AI Re-Ranking For Semantic Search

By Chris Barnhart On Aug 11, 2022

Search isn’t just about matching keywords – and that’s even more true when we talk about semantic search.

Semantic search is about finding the right information for the searcher at the right time.

That goes beyond finding the right keywords and concepts and speculating how searchers will interact with the results.

Artificial intelligence (AI) re-ranking will take information about the people who come to search and tailor search results to the individual.

That might be done on a cohort level, changing results based on trends, seasonality, and popularity.

It might also be done individually, changing results based on the current searcher’s desires.

While AI re-ranking is not easy to implement in a search engine, it brings outsized value for conversions and searcher satisfaction.

Re-Ranking With Artificial Intelligence

AI-driven re-ranking can improve search results, no matter the underlying ranking algorithm a search engine uses.

That’s because good search results are more than textual relevance and business metrics like raw popularity.

Good results take into account other signals and do so on a per-query level.

To see why this is important, let’s focus on the business metric of popularity.

It’s a good general ranking signal but can fall short for specific queries. A search query of “red dress” might bring up in the first results two different dresses: “backless dress with red accents” and “summer dress in bright red.”

The backless dress might be more popular as an overall dress and product.

But in this case, specifically, it’s not what customers want.

They want a red dress, not one with red accents, and they click and buy accordingly.

Shouldn’t the search engine take that as a signal to rank the summer dress higher?

Search Analytics

As the above example shows: Understanding what searchers are doing is necessary for re-ranking.

The two most common events to track are clicks and conversions.

Generally, those are the only two events necessary and must be events coming from search.

The example above also highlights another important consideration: the events should be tied to specific queries.

That allows the search engine to learn from the interplay between the different result sets and user interactions. It propels the summer dress higher in the search results for the “red dress” query.

The same product might be less popular for other queries than its neighbors.

When looking at your different events, you’ll want to weigh them differently, too.

Clicking on a result is a sign of interest while making a purchase (or any other conversion metric) is a sign of commitment.

The ranking should reflect that.

The weighting doesn’t need to be complex.
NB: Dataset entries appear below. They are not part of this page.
(* ===== verification/WireOperations.v ===== *)
(** * The operations of the wire

    crates/mutsuki-runtime-wire/src/operations.rs and the experimental plans of
    crates/mutsuki-runtime-contracts/src/resource/experimental.rs. Every opcode
    has one request type and one response type; [request_type] and
    [response_type] are what [wire_request!] and the hand-written impls of
    [WireRequest] associate with it. *)

From S2P Require Import Prelude Contracts RunnerContracts BatchContracts PluginContracts WireBytes WireProtocol.

Section Operations.
Context `{SJ : !SerdeJson}.

Record CommandBatch : Type := MkCommandBatch {
  cmb_batch_id : string;
  cmb_commands : list CommandPlan;
  cmb_rollback_guarantee : bool
}.

Record SagaPlan : Type := MkSagaPlan {
  sg_saga_id : string;
  sg_steps : list CommandPlan;
  sg_compensations : list CommandPlan
}.

Record InitializeRequest : Type := MkInitializeRequest {
  irq_hello : ProtocolHello;
  irq_config : option Value
}.

Record RunBatchRequest : Type := MkRunBatchRequest {
  rbr_runner_id : string;
  rbr_ctx : RunnerContext;
  rbr_batch : WorkBatch
}.

Record CancelRunnerRequest : Type := MkCancelRunnerRequest {
  crr_runner_id : string;
  crr_invocation_id : string
}.

Record DisposeRunnerRequest : Type := MkDisposeRunnerRequest { drr_runner_id : string }.

Record SubmitTaskBatchRequest : Type := MkSubmitTaskBatchRequest { stb_batch : TaskBatch }.

Record CancelTaskRequest : Type := MkCancelTaskRequest { ctr_handle : TaskHandle }.

Record TaskOutcomeRequest : Type := MkTaskOutcomeRequest { tor_handle : TaskHandle }.

Record CollectReadPlanRequest : Type := MkCollectReadPlanRequest {
  crp_provider_id : option string;
  crp_plan : ReadPlan
}.

Record SnapshotReadPlanRequest : Type := MkSnapshotReadPlanRequest {
  srp_provider_id : option string;
  srp_plan : ReadPlan;
  srp_kind_id : string;
  srp_schema : string
}.

Record OpenStreamPlanRequest : Type := MkOpenStreamPlanRequest {
  osp_provider_id : option string;
  osp_plan : ReadPlan
}.

Record ExportPlanRequest : Type := MkExportPlanRequest {
  epr_provider_id : option string;
  epr_plan : ExportPlan
}.

Record CommitWritePlanRequest : Type := MkCommitWritePlanRequest {
  cwp_provider_id : option string;
  cwp_plan : WritePlan;
  cwp_bytes : list byte
}.

Record CommandPlanRequest : Type := MkCommandPlanRequest {
  cpr_provider_id : option string;
  cpr_plan : CommandPlan
}.

Record CommandBatchRequest : Type := MkCommandBatchRequest {
  cbr_provider_id : option string;
  cbr_batch : CommandBatch
}.

Record SagaPlanRequest : Type := MkSagaPlanRequest {
  spr_provider_id : option string;
  spr_saga : SagaPlan
}.

Record CreateBlobRequest : Type := MkCreateBlobRequest {
  cbl_provider_id : option string;
  cbl_schema : string;
  cbl_bytes : list byte
}.

Record CreateCowStateRequest : Type := MkCreateCowStateRequest {
  ccs_provider_id : option string;
  ccs_kind_id : string;
  ccs_schema : string;
  ccs_bytes : list byte
}.

Record CreateCapabilityRequest : Type := MkCreateCapabilityRequest {
  ccr_provider_id : option string;
  ccr_kind_id : string;
  ccr_schema : string
}.

(** The type [R] with [R::OPCODE = opcode]. *)
Definition request_type (opcode : Opcode) : Type :=
  match opcode with
  | OpPluginInitialize => InitializeRequest
  | OpRunnerRunBatch => RunBatchRequest
  | OpRunnerCancel => CancelRunnerRequest
  | OpRunnerDispose => DisposeRunnerRequest
  | OpTaskSubmitBatch => SubmitTaskBatchRequest
  | OpTaskCancel => CancelTaskRequest
  | OpTaskOutcome => TaskOutcomeRequest
  | OpResourceReadCollect => CollectReadPlanRequest
  | OpResourceReadSnapshot => SnapshotReadPlanRequest
  | OpResourceStreamOpen => OpenStreamPlanRequest
  | OpResourceExport => ExportPlanRequest
  | OpResourceWriteCommit => CommitWritePlanRequest
  | OpResourceCommand => CommandPlanRequest
  | OpResourceCommandBatch => CommandBatchRequest
  | OpResourceSaga => SagaPlanRequest
  | OpResourceCreateBlob => CreateBlobRequest
  | OpResourceCreateCowState => CreateCowStateRequest
  | OpResourceCreateCapability => CreateCapabilityRequest
  end.

(** [R::Response] *)
Definition response_type (opcode : Opcode) : Type :=
  match opcode with
  | OpPluginInitialize => ProtocolHelloAck
  | OpRunnerRunBatch => CompletionBatch
  | OpRunnerCancel | OpRunnerDispose | OpTaskCancel => unit
  | OpTaskSubmitBatch => list TaskHandle
  | OpTaskOutcome => option TaskOutcome
  | OpResourceReadCollect => list byte
  | OpResourceReadSnapshot => SnapshotDescriptor
  | OpResourceStreamOpen => StreamPlan
  | OpResourceExport | OpResourceWriteCommit | OpResourceCommand => PlanReceipt
  | OpResourceCommandBatch | OpResourceSaga => list PlanReceipt
  | OpResourceCreateBlob | OpResourceCreateCowState | OpResourceCreateCapability => ResourceRef
  end.

Definition validate_inline_resource_bytes (length : N) (limits : WireLimits) : WireResult unit :=
  if decide (lim_max_inline_resource_bytes limits < length)%N then
    Err (InlineResourceOversized length (lim_max_inline_resource_bytes limits))
  else Ok tt.

(** The length of the bytes a request carries inline. *)
Definition inline_bytes (opcode : Opcode) : request_type opcode → option N :=
  match opcode return request_type opcode → option N with
  | OpResourceWriteCommit => λ request, Some (len (cwp_bytes request))
  | OpResourceCreateBlob => λ request, Some (len (cbl_bytes request))
  | OpResourceCreateCowState => λ request, Some (len (ccs_bytes request))
  | _ => λ _, None
  end.

(** [request.validate(limits)] *)
Definition request_validate (opcode : Opcode) (request : request_type opcode) (limits : WireLimits) : WireResult unit :=
  match inline_bytes opcode request with
  | Some length => validate_inline_resource_bytes length limits
  | None => Ok tt
  end.

(** A request with its constructor of [AnyWireRequest]. *)
Inductive AnyWireRequest : Type :=
  | AnyInitialize (request : InitializeRequest)
  | AnyRunBatch (request : RunBatchRequest)
  | AnyCancelRunner (request : CancelRunnerRequest)
  | AnyDisposeRunner (request : DisposeRunnerRequest)
  | AnySubmitTaskBatch (request : SubmitTaskBatchRequest)
  | AnyCancelTask (request : CancelTaskRequest)
  | AnyTaskOutcome (request : TaskOutcomeRequest)
  | AnyCollectReadPlan (request : CollectReadPlanRequest)
  | AnySnapshotReadPlan (request : SnapshotReadPlanRequest)
  | AnyOpenStreamPlan (request : OpenStreamPlanRequest)
  | AnyExportPlan (request : ExportPlanRequest)
  | AnyCommitWritePlan (request : CommitWritePlanRequest)
  | AnyCommandPlan (request : CommandPlanRequest)
  | AnyCommandBatch (request : CommandBatchRequest)
  | AnySagaPlan (request : SagaPlanRequest)
  | AnyCreateBlob (request : CreateBlobRequest)
  | AnyCreateCowState (request : CreateCowStateRequest)
  | AnyCreateCapability (request : CreateCapabilityRequest).

Record DecodedWireRequest : Type := MkDecodedWireRequest {
  dwr_request_id : N;
  dwr_request : AnyWireRequest
}.

Definition any_opcode (self : AnyWireRequest) : Opcode :=
  match self with
  | AnyInitialize _ => OpPluginInitialize
  | AnyRunBatch _ => OpRunnerRunBatch
  | AnyCancelRunner _ => OpRunnerCancel
  | AnyDisposeRunner _ => OpRunnerDispose
  | AnySubmitTaskBatch _ => OpTaskSubmitBatch
  | AnyCancelTask _ => OpTaskCancel
  | AnyTaskOutcome _ => OpTaskOutcome
  | AnyCollectReadPlan _ => OpResourceReadCollect
  | AnySnapshotReadPlan _ => OpResourceReadSnapshot
  | AnyOpenStreamPlan _ => OpResourceStreamOpen
  | AnyExportPlan _ => OpResourceExport
  | AnyCommitWritePlan _ => OpResourceWriteCommit
  | AnyCommandPlan _ => OpResourceCommand
  | AnyCommandBatch _ => OpResourceCommandBatch
  | AnySagaPlan _ => OpResourceSaga
  | AnyCreateBlob _ => OpResourceCreateBlob
  | AnyCreateCowState _ => OpResourceCreateCowState
  | AnyCreateCapability _ => OpResourceCreateCapability
  end.

Definition any_validate (self : AnyWireRequest) (limits : WireLimits) : WireResult unit :=
  match self with
  | AnyInitialize request => request_validate OpPluginInitialize request limits
  | AnyRunBatch request => request_validate OpRunnerRunBatch request limits
  | AnyCancelRunner request => request_validate OpRunnerCancel request limits
  | AnyDisposeRunner request => request_validate OpRunnerDispose request limits
  | AnySubmitTaskBatch request => request_validate OpTaskSubmitBatch request limits
  | AnyCancelTask request => request_validate OpTaskCancel request limits
  | AnyTaskOutcome request => request_validate OpTaskOutcome request limits
  | AnyCollectReadPlan request => request_validate OpResourceReadCollect request limits
  | AnySnapshotReadPlan request => request_validate OpResourceReadSnapshot request limits
  | AnyOpenStreamPlan request => request_validate OpResourceStreamOpen request limits
  | AnyExportPlan request => request_validate OpResourceExport request limits
  | AnyCommitWritePlan request => request_validate OpResourceWriteCommit request limits
  | AnyCommandPlan request => request_validate OpResourceCommand request limits
  | AnyCommandBatch request => request_validate OpResourceCommandBatch request limits
  | AnySagaPlan request => request_validate OpResourceSaga request limits
  | AnyCreateBlob request => request_validate OpResourceCreateBlob request limits
  | AnyCreateCowState request => request_validate OpResourceCreateCowState request limits
  | AnyCreateCapability request => request_validate OpResourceCreateCapability request limits
  end.

(** [decode_any_wire_request!]: the constructor of an opcode. *)
Definition any_request (opcode : Opcode) : request_type opcode → AnyWireRequest :=
  match opcode return request_type opcode → AnyWireRequest with
  | OpPluginInitialize => AnyInitialize
  | OpRunnerRunBatch => AnyRunBatch
  | OpRunnerCancel => AnyCancelRunner
  | OpRunnerDispose => AnyDisposeRunner
  | OpTaskSubmitBatch => AnySubmitTaskBatch
  | OpTaskCancel => AnyCancelTask
  | OpTaskOutcome => AnyTaskOutcome
  | OpResourceReadCollect => AnyCollectReadPlan
  | OpResourceReadSnapshot => AnySnapshotReadPlan
  | OpResourceStreamOpen => AnyOpenStreamPlan
  | OpResourceExport => AnyExportPlan
  | OpResourceWriteCommit => AnyCommitWritePlan
  | OpResourceCommand => AnyCommandPlan
  | OpResourceCommandBatch => AnyCommandBatch
  | OpResourceSaga => AnySagaPlan
  | OpResourceCreateBlob => AnyCreateBlob
  | OpResourceCreateCowState => AnyCreateCowState
  | OpResourceCreateCapability => AnyCreateCapability
  end.

Lemma any_request_opcode opcode request : any_opcode (any_request opcode request) = opcode.
Proof. by destruct opcode. Qed.

Lemma any_request_validate opcode request limits :
  any_validate (any_request opcode request) limits = request_validate opcode request limits.
Proof. by destruct opcode. Qed.
End Operations.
You can go as simple as saying that conversions are worth double clicks.

You should test the right ratio for your own search.
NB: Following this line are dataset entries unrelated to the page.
(* ===== verification/CapabilityRequest.v ===== *)
(** * Capability requests and idempotent receipts

    crates/mutsuki-runtime-contracts/src/capability_request.rs: the envelope of
    a request between hosts, the receipts it is answered with, and the store
    that answers a repeated request with the receipt it was first given.

    An [Instant] and a [Duration] are numbers of nanoseconds; a [SystemTime] is
    its distance to the Unix epoch in nanoseconds, negative before it.  Byte
    estimates are sums of the lengths of objects in memory and are kept in [N];
    only where the code saturates the bound is written.

    Below, the receipt store as a log of receipts. *)

From S2P Require Import Prelude Contracts.

(** The shape of a [serde_json::Value]; a number is known by the text
    [Number::to_string] gives it. *)
Inductive JsonTree : Type :=
  | JNull
  | JBool (b : bool)
  | JNumber (text : string)
  | JString (text : string)
  | JArray (items : list JsonTree)
  | JObject (fields : list (string * JsonTree)).

Class JsonShape `{SerdeJson} : Type := json_tree : Value → JsonTree.

Definition str_len (s : string) : N := N.of_nat (String.length s).
Definition sum_n (l : list N) : N := foldr N.add 0%N l.

Fixpoint estimate_json_bytes (value : JsonTree) : N :=
  match value with
  | JNull | JBool _ => 8
  | JNumber number => str_len number
  | JString text => str_len text
  | JArray items => sum_n (map estimate_json_bytes items) + 8
  | JObject fields => sum_n (map (λ '(key, item), str_len key + estimate_json_bytes item) fields) + 8
  end%N.

Section Requests.
Context `{JsonShape}.

Abbreviation CapabilityRequestId := string (only parsing).
Abbreviation CapabilityPeerId := string (only parsing).

Record CapabilityDescriptor : Type := MkCapabilityDescriptor {
  cd_name : string;
  cd_protocol_version : N;
  cd_schema_version : N
}.

Definition is_compatible_with (d offered : CapabilityDescriptor) : bool :=
  bool_decide (cd_name d = cd_name offered) &&
  bool_decide (cd_protocol_version d = cd_protocol_version offered) &&
  bool_decide (cd_schema_version d = cd_schema_version offered).

Record CapabilityRequestEnvelope : Type := MkEnvelope {
  ce_request_id : CapabilityRequestId;
  ce_source : CapabilityPeerId;
  ce_target : CapabilityPeerId;
  ce_capability : CapabilityDescriptor;
  ce_payload : Value;
  ce_deadline_unix_ms : option N
}.

Definition envelope_new (request_id source target : string) (capability : CapabilityDescriptor)
    (payload : Value) : CapabilityRequestEnvelope :=
  MkEnvelope request_id source target capability payload None.

(** [duration_since(UNIX_EPOCH).unwrap_or_default().as_millis() as u64] *)
Definition system_time_to_unix_ms (time : Z) : N :=
  (Z.to_N (Z.max time 0) / 1000000 mod 2 ^ 64)%N.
You may also want to discount events based on the result ranking at the time the searcher saw it.

We know that a result’s position influences its clickthrough rate (CTR).

Without discounting events, you may have a situation where the top results become even more entrenched because they get more interactions, which keep them ranked higher – and repeating infinitely.

Freshness And Seasonality

A simple way to combat this self-reinforcing loop is by discounting events based on the time passed since the event.
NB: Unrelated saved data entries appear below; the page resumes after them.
(* ===== verification/HostCommands.v ===== *)
(** * The host: commands, messages and its surroundings

    crates/mutsuki-runtime-host/src/commands.rs, the configuration of host.rs
    and the messages of actor.rs, worker.rs and async_executor.rs.

    What the actor calls and cannot see into is the class [HostWorld]: the
    clock, the worker pools and their threads, the async executor, the
    management threads and the resource providers.  Every call takes the state
    of the world and returns the next one, so an answer may depend on anything
    that happened before, including what other threads did meanwhile.  The
    counters of the pools and of the executor are read several times in one
    scheduling pass; the number a reading takes is how many came before it, so
    that two readings may differ. *)

From S2P Require Import Prelude Contracts RunnerContracts BatchContracts PluginContracts Logs StateStore ResourceManager TaskRecords TaskIndexes TaskPool TaskClaiming Registry RuntimeState RuntimeTasks RuntimeRouting RuntimeDispatch WireBytes WireOperations HostErrors HostScheduler.

(** ** Pools (worker.rs) *)

Inductive PoolKind : Type := ComputePool | BlockingPool.

Record WorkerPoolSnapshot : Type := MkWorkerPoolSnapshot {
  wps_pool_id : string;
  wps_execution_classes : list ExecutionClass;
  wps_configured_threads : N;
  wps_active_threads : N;
  wps_isolated_threads : N;
  wps_queued_batches : N;
  wps_queued_entries : N;
  wps_running_batches : N;
  wps_running_entries : N;
  wps_inflight_bytes : N;
  wps_max_inflight_bytes : N;
  wps_queue_capacity : N;
  wps_max_isolated_threads : N;
  wps_degraded : bool
}.

(** [WorkerPools::get] *)
Definition pool_of (execution_class : ExecutionClass) : option PoolKind :=
  match execution_class with
  | Orchestration | Cpu => Some ComputePool
  | Io | Blocking | Script => Some BlockingPool
  | ClassControl => None
  end.

Record WorkerStarted : Type := MkWorkerStarted {
  ws_worker_id : string;
  ws_execution_class : ExecutionClass;
  ws_runner_id : string;
  ws_invocation_id : string;
  ws_batch_id : string;
  ws_task_ids : list string
}.

Record WorkerExited : Type := MkWorkerExited {
  we_worker_id : string;
  we_execution_class : ExecutionClass;
  we_isolated : bool
}.

Record AsyncExecutorSnapshot : Type := MkAsyncExecutorSnapshot {
  aes_executor_id : string;
  aes_configured_threads : N;
  aes_running_invocations : N;
  aes_running_entries : N;
  aes_inflight_bytes : N;
  aes_max_inflight_invocations : N;
  aes_max_inflight_entries : N;
  aes_max_inflight_bytes : N
}.

Record HostRuntimeDriveState : Type := MkHostRuntimeDriveState {
  ds_current_step : N;
  ds_next_required_tick : option N;
  ds_next_wake_deadline : option N;
  ds_timed_wakeups : N
}.

(** ** Runner objects as the host sees them (core runner.rs) *)

Class RunnerControl `{RA : RunnerApi} : Type := {
  TerminationHandle : Type;
  ManagementHandle : Type;
  runner_isolation : Runner → option TerminationHandle;
  runner_management_handle : Runner → option ManagementHandle;
  recover_after_hard_termination : Runner → RuntimeResult unit * Runner;
  handler_isolation : AsyncHandler → option TerminationHandle;
  handler_management_handle : AsyncHandler → option ManagementHandle
}.

Section Commands.
Context `{RC : RunnerControl}.

(** [RunnerIsolation]: [None] is [Cooperative]. *)
Definition target_isolation (target : RunnerDispatchTarget) : option TerminationHandle :=
  match target with
  | TargetSync runner => runner_isolation runner
  | TargetAsync handler => handler_isolation handler
  end.

Definition target_management_handle (target : RunnerDispatchTarget) : option ManagementHandle :=
  match target with
  | TargetSync runner => runner_management_handle runner
  | TargetAsync handler => handler_management_handle handler
  end.

Record WorkerDispatchError : Type := MkWorkerDispatchError {
  wde_failure : RuntimeError;
  wde_dispatch : RunnerDispatch;
  wde_retryable : bool
}.

(** ** Commands and replies (commands.rs) *)

Record HostTaskState : Type := MkHostTaskState {
  hts_handle : TaskHandle;
  hts_status : option TaskStatus;
  hts_outcome : option TaskOutcome
}.

Record HostTaskFailureSummary : Type := MkHostTaskFailureSummary {
  fs_code : string;
  fs_source : string;
  fs_route : string
}.

Record HostTaskSnapshot : Type := MkHostTaskSnapshot {
  hsn_task_id : string;
  hsn_protocol_id : string;
  hsn_status : TaskStatus;
  hsn_priority : Z;
  hsn_ready_at_step : option N;
  hsn_created_sequence : N;
  hsn_registry_generation : N;
  hsn_target_binding_id : option string;
  hsn_runner_hint : option string;
  hsn_claimed_by : option string;
  hsn_owner_runner : option string;
  hsn_lease_id : option string;
  hsn_attempt_generation : N;
  hsn_trace_id : option string;
  hsn_correlation_id : option string;
  hsn_input_refs : list string;
  hsn_output_ref : option string;
  hsn_continuation_ref : option string;
  hsn_required_surfaces : list string;
  hsn_failure : option HostTaskFailureSummary
}.

(** The part of [PreparedRuntimeReload] the actor uses. *)
Record PreparedReload : Type := MkPreparedReload {
  prl_plan : RuntimeLoadPlan;
  prl_runners : list Runner;
  prl_async_handlers : list AsyncHandler
}.

Inductive HostRuntimeCommand : Type :=
  | CmdSubmitTask (task : Task)
  | CmdSubmitBatch (batch : TaskBatch)
  | CmdTickOnce
  | CmdRunUntilIdle (max_ticks : N)
  | CmdCancelTask (handle : TaskHandle)
  | CmdBeginDrain
  | CmdAbort (reason : string)
  | CmdStopState
  | CmdStatistics
  | CmdDriveState
  | CmdWorkerPools
  | CmdAsyncExecutor
  | CmdTaskSnapshots
  | CmdTaskStatesBatch (handles : list TaskHandle)
  | CmdTaskOutcome (handle : TaskHandle)
  | CmdEventsAfter (sequence limit : N)
  | CmdTraceSpansAfter (sequence limit : N)
  | CmdOpenResourceDescriptor (ref_id : string)
  | CmdCreateBlobResource (provider_id schema : string) (bytes : list byte)
  | CmdCreateCowStateResource (provider_id kind_id schema : string) (bytes : list byte)
  | CmdCreateCapabilityResource (provider_id kind_id schema : string)
  | CmdCollectReadPlan (plan : ReadPlan)
  | CmdSnapshotReadPlan (plan : ReadPlan) (kind_id schema : string)
  | CmdOpenStreamPlan (plan : ReadPlan)
  | CmdExecuteExportPlan (plan : ExportPlan)
  | CmdCommitWritePlan (plan : WritePlan) (bytes : list byte)
  | CmdExecuteCommandPlan (plan : CommandPlan)
  | CmdExecuteCommandBatch (batch : CommandBatch)
  | CmdExecuteSagaPlan (saga : SagaPlan)
  | CmdReload (prepared : PreparedReload) (drain_timeout : N).

Inductive HostRuntimeReply : Type :=
  | ReplyTaskSubmitted (handle : TaskHandle)
  | ReplyTaskBatchSubmitted (handles : list TaskHandle)
  | ReplyTick (report : RunnerLoopReport)
  | ReplyIdle (report : RunnerLoopReport)
  | ReplyTaskCancelled (handle : TaskHandle)
  | ReplyDrainStarted (state : RuntimeStopState)
  | ReplyRuntimeAborted (cancelled_tasks : N)
  | ReplyStopState (state : RuntimeStopState)
  | ReplyStatistics (statistics : RuntimeStatistics)
  | ReplyDriveState (state : HostRuntimeDriveState)
  | ReplyWorkerPools (pools : list WorkerPoolSnapshot)
  | ReplyAsyncExecutor (snapshot : option AsyncExecutorSnapshot)
  | ReplyTaskSnapshots (snapshots : list HostTaskSnapshot)
  | ReplyTaskStatesBatch (states : list HostTaskState)
  | ReplyTaskOutcome (outcome : option TaskOutcome)
  | ReplyEvents (page : ObservabilityPage RuntimeEvent)
  | ReplyTraceSpans (page : ObservabilityPage TraceSpan)
  | ReplyResourceDescriptor (descriptor : ResourceRef)
  | ReplyResourceCreated (descriptor : ResourceRef)
  | ReplyResourceBytes (bytes : list byte)
  | ReplySnapshot (snapshot : SnapshotDescriptor)
  | ReplyStreamPlan (plan : StreamPlan)
  | ReplyPlanReceipt (receipt : PlanReceipt)
  | ReplyPlanReceipts (receipts : list PlanReceipt)
  | ReplyReloaded (decision : ReloadDecision).

(** ** Messages (actor.rs, async_executor.rs)

    The sending half of a reply channel is a number; [CoreActorMsg] carries the
    one its answer goes to. *)

Inductive AsyncExecutorEvent : Type :=
  | AsyncStarted (invocation : AsyncInvocation)
  | AsyncCompleted (invocation : AsyncInvocation) (result : RuntimeResult CompletionBatch)
  | AsyncTimedOut (invocation : AsyncInvocation)
  | AsyncPanicked (invocation : AsyncInvocation)
  | ResourceCompleted (invocation : AsyncInvocation) (reply : N) (result : RuntimeResult HostRuntimeReply)
  | ResourceTimedOut (invocation : AsyncInvocation) (reply : N)
  | ResourcePanicked (invocation : AsyncInvocation) (reply : N).

Inductive CoreActorMsg : Type :=
  | MsgCommand (command : HostRuntimeCommand) (reply_tx : N)
  | MsgTaskStatus (task_id : string) (reply_tx : N)
  | MsgWorkerStarted (started : WorkerStarted)
  | MsgWorkerCompleted (completion : RunnerCompletion)
  | MsgAsyncEvent (event : AsyncExecutorEvent)
  | MsgAsyncResourceCommand (command : HostRuntimeCommand) (reply_tx : N)
  | MsgWorkerExited (exited : WorkerExited)
  | MsgManagementFailed (runner_id invocation_id : string)
  | MsgShutdown.

(** What goes into a reply channel. *)
Inductive Answer : Type :=
  | AnswerCommand (reply : RuntimeResult HostRuntimeReply)
  | AnswerStatus (status : option TaskStatus).

(** ** The configuration (host.rs)

    An executor, a sink or a provider is a trait object; here it is either
    configured or not, and [HostWorld] answers for it. *)
Record HostRuntimeConfig : Type := MkHostRuntimeConfig {
  cfg_event_driven : bool;
  cfg_tick_interval : N;
  cfg_default_runner_limits : RunnerLimits;
  cfg_runner_limits : gmap string RunnerLimits;
  cfg_scheduler_policy : SchedulerPolicy;
  cfg_async_executor : bool;
  cfg_async_event_sink : bool;
  cfg_resource_providers : gset string;
  cfg_async_resource_providers : gset string;
  cfg_cancel_grace_period : option N;
  cfg_worker_health_timeout : option N
}.

(** [config.runner_limits.get(id).unwrap_or(&config.default_runner_limits)] *)
Definition limits_for (config : HostRuntimeConfig) (runner_id : string) : RunnerLimits :=
  default (cfg_default_runner_limits config) (cfg_runner_limits config !! runner_id).

(** ** The world *)

Inductive ProviderKind : Type := SyncProvider | AsyncProvider.

Class HostWorld : Type := {
  World : Type;
  instant_now : World → N * World;
  pool_available_slots : PoolKind → World → nat → N;
  pool_capacity : PoolKind → World → nat → PoolCapacitySnapshot;
  pool_send : PoolKind → RunnerDispatch → World → Result WorkerDispatchError unit * World;
  pool_isolate : PoolKind → string → World → bool * World;
  pool_replace_exited_worker : PoolKind → string → World → RuntimeResult unit * World;
  pool_snapshot : PoolKind → World → WorkerPoolSnapshot;
  async_snapshot : World → nat → AsyncExecutorSnapshot;
  async_spawn : AsyncInvocation → AsyncHandler → RunnerContext → WorkBatch → World →
    RuntimeResult AsyncInvocationHandle * World;
  async_cancel : AsyncInvocationHandle → World → RuntimeResult bool * World;
  async_cancel_all : World → World;
  async_resource_sequence : World → N * World;
  async_spawn_resource : AsyncInvocation → HostRuntimeCommand → N → World → World;
  management_cancel : string → string → ManagementHandle → World → RuntimeResult unit * World;
  terminate : TerminationHandle → World → RuntimeResult unit * World;
  provider_create_blob : ProviderKind → string → string → list byte → World → RuntimeResult ResourceRef * World;
  provider_create_cow_state : ProviderKind → string → string → string → list byte → World →
    RuntimeResult ResourceRef * World;
  provider_create_capability : ProviderKind → string → string → string → World → RuntimeResult ResourceRef * World;
  provider_collect : string → ReadPlan → World → RuntimeResult (list byte) * World;
  provider_snapshot : string → ReadPlan → string → string → World → RuntimeResult SnapshotDescriptor * World;
  provider_open_stream : string → ReadPlan → World → RuntimeResult StreamPlan * World;
  provider_export : string → ExportPlan → World → RuntimeResult PlanReceipt * World;
  provider_commit : string → WritePlan → list byte → World → RuntimeResult PlanReceipt * World;
  provider_command : string → CommandPlan → World → RuntimeResult PlanReceipt * World;
  provider_command_batch : string → CommandBatch → World → RuntimeResult (list PlanReceipt) * World;
  provider_saga : string → SagaPlan → World → RuntimeResult (list PlanReceipt) * World;
  (** [serde_json::to_vec(..).len()] of a batch payload, and of the plan in a
      resource command *)
  payload_json_bytes : BatchPayload → Result string N;
  command_json_bytes : HostRuntimeCommand → Result string N;
  (** the counters of a pool and of an executor count entries in memory, and a
      dispatch that a pool does not take comes back as it was *)
  pool_capacity_fits k w n :
    (pcs_running_entries (pool_capacity k w n) + pcs_queued_entries (pool_capacity k w n) ≤ usize_max)%N;
  async_entries_fit w n : (aes_running_entries (async_snapshot w n) ≤ usize_max)%N;
  pool_send_returns k dispatch w e w' : pool_send k dispatch w = (Err e, w') → wde_dispatch e = dispatch
}.
End Commands.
That happens because each event that occurred in the past has an increasingly small impact on re-ranking. That is, until, at some point, it has no impact at all.

For example, you might divide the impact of each event by two, each day, for 30 days. And after 30 days, stop using the event for ranking.

A nice benefit of using freshness in the re-ranking algorithm is that it also introduces seasonality into the results.

Not only do you stop recommending videos that were extremely popular years ago but are boring to people today; you also will recommend “learn how to swim” videos in the summer, and “learn to ski” videos in the winter.

YouTube has seasonality and freshness built into its algorithm precisely for this purpose.

Using Signals To Re-rank

Now that you’ve got the signals and decaying them over time, you can apply them to the search results.

When we see “artificial intelligence,” we often think of something incredibly complex and inscrutable.

AI, though, can also be as simple as taking data over time and using it to make decisions, like we’re doing here.

One easy approach is to take a certain number of results and simply re-rank them based on a score.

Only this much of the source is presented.